An exact copy of the lines from the one containing "(** The state of the small file system. *)" through the last line below is required; include both of those lines and no others.

Saved data entries
++++++

(* ===== verification/FsProps.v ===== *)
(** * The file system on top of the log: properties

    The theorems of [FsBlocks], [FsInode], [FsData] and [Fsinfo] instantiated
    with the log and the buffer cache of [LogTxn], and a small file system
    image on which they are applied. *)
From S2P Require Import Prelude Params Sleeplock Bio BioInv Log LogInv LogCrash LogTxn CString Interfaces BlockInst Fs FsBlocks FsInode FsData Fsinfo.

(** ** A small image *)

(** 80 blocks: log at 2..32, inodes at 33, bitmap at 35, data from 36. *)
Definition demo_sb : superblock := mkSb FSMAGIC 80 44 16 31 2 33 35.

Definition demo_dir : inode := mkInode 1 1 0 initsleeplock false T_DIR 0 0 1 32 ([36] ++ replicate 12 0).
Definition demo_file : inode := mkInode 1 2 0 initsleeplock false T_FILE 0 0 1 5 ([37] ++ replicate 12 0).

Definition demo_inodes : bytes :=
  store_dinode demo_file (dinode_off 2) (store_dinode demo_dir (dinode_off 1) zero_block).
(** Blocks 0..37 are in use. *)
Definition demo_bitmap : bytes := [255; 255; 255; 255; 63] ++ replicate (Z.to_nat (BSIZE - 5)) 0.
Definition demo_dirents : bytes :=
  mk_dirent 1 [46] ++ mk_dirent 2 [97] ++ replicate (Z.to_nat (BSIZE - 32)) 0.
Definition demo_content : bytes := [104; 101; 108; 108; 111] ++ replicate (Z.to_nat (BSIZE - 5)) 0.

Definition demo_fs_disk : gmap Z bytes :=
  <[33 := demo_inodes]> (<[35 := demo_bitmap]> (<[36 := demo_dirents]> (<[37 := demo_content]> demo_disk))).

Definition block_okb (d : bytes) : bool :=
  bool_decide (length d = Z.to_nat BSIZE) && forallb (fun x => (0 <=? x) && (x <? 256)) d.
Lemma block_okb_ok d : block_okb d = true -> block_ok d.
Proof.
  unfold block_okb. rewrite andb_true_iff, bool_decide_eq_true, forallb_forall. intros [Hl Hb].
  split; [done|]. apply Forall_forall. intros x Hx. apply list_elem_of_In in Hx. specialize (Hb x Hx).
  unfold is_byte. lia.
Qed.

Lemma demo_fs_lookup b : 0 <= b < 80 -> is_Some (demo_fs_disk !! b).
Proof.
  intros Hb. unfold demo_fs_disk. rewrite !lookup_insert_is_Some.
  destruct (decide (33 = b)); [by left|right; split; [done|]].
  destruct (decide (35 = b)); [by left|right; split; [done|]].
  destruct (decide (36 = b)); [by left|right; split; [done|]].
  destruct (decide (37 = b)); [by left|right; split; [done|]]. by rewrite demo_lookup.
Qed.

Lemma demo_fs_log_disk : log_disk 2 demo_fs_disk.
Proof.
  apply log_disk_empty; [|lia| |].
  - intros b x. unfold demo_fs_disk. rewrite !lookup_insert_Some.
    intros [[<- <-]|[_ [[<- <-]|[_ [[<- <-]|[_ [[<- <-]|[_ Hx]]]]]]]];
      try (split; [lia|apply block_okb_ok; vm_compute; done]).
    by apply (ld_ok _ _ demo_log_disk).
  - intros b Hb. apply demo_fs_lookup. klia.
  - unfold demo_fs_disk. rewrite !lookup_total_insert_ne by done.
    rewrite (lookup_total_correct _ _ _ (demo_lookup 2 ltac:(lia))). by vm_compute.
Qed.

(** The image after recovery, inside a transaction that has written nothing. *)
Lemma demo_fs_booted : exists s : lst,
  log_wf s /\ held (l_bio s) = ∅ /\ txn_open s /\ txn s = ∅ /\
  (forall b, 0 <= b < 80 -> ~ (2 <= b <= 32) -> home s b /\ bview (l_bio s) b = demo_fs_disk !!! b).
Proof.
  destruct (wpt_elim _ _ _ (initlog_run 2 demo_fs_disk 1 demo_fs_log_disk))
    as ([] & s & t & Hrun & Hwf & Hh & Hn & Hs & Ho & Hc & _ & Hd & Hv). clear Hrun.
  assert (recovered 2 demo_fs_disk = demo_fs_disk) as Hrec.
  { unfold recovered. rewrite install_list_nil; [done|]. unfold demo_fs_disk.
    rewrite !lookup_total_insert_ne by done.
    rewrite (lookup_total_correct _ _ _ (demo_lookup 2 ltac:(lia))). by vm_compute. }
  exists (set_committing false (set_outstanding 1 s)). split; [by apply log_wf_flags|].
  split; [exact Hh|]. split; [split; reflexivity|]. split; [unfold txn, logged; simpl; by rewrite Hn|].
  intros b Hb Hnl. assert (~ (2 <= b <= 2 + LOGBLOCKS)) as Hnl' by klia. split.
  - split; [|unfold in_log; simpl; by rewrite Hs]. simpl. rewrite Hd, Hrec by done. by apply demo_fs_lookup.
  - simpl. rewrite Hv, !lookup_total_alt, Hd, Hrec by done. done.
Qed.

#[export] Instance no_user : UserMem unit := {
  um_copyout _ _ := ret 0;
  um_copyin _ n := ret (0, replicate (Z.to_nat n) 0) }.

#[export] Instance no_user_laws : UserMemLaws unit.
Proof.
  split.
  - intros. apply wp_ret. by left.
  - intros va n u Hn. apply wp_ret. simpl. rewrite length_replicate. split; [left; lia|].
    apply Forall_replicate. unfold is_byte. lia.
Qed.

Definition demo_itable : list inode := replicate (Z.to_nat NINODE) inode0.

(** The state of the small file system. *)
Definition demo_fs (s : lst) : @fstate lst unit := mkFs s tt demo_sb demo_itable 0 1.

++++++

--- Result ---
(** The state of the small file system. *)
Definition demo_fs (s : lst) : @fstate lst unit := mkFs s tt demo_sb demo_itable 0 1.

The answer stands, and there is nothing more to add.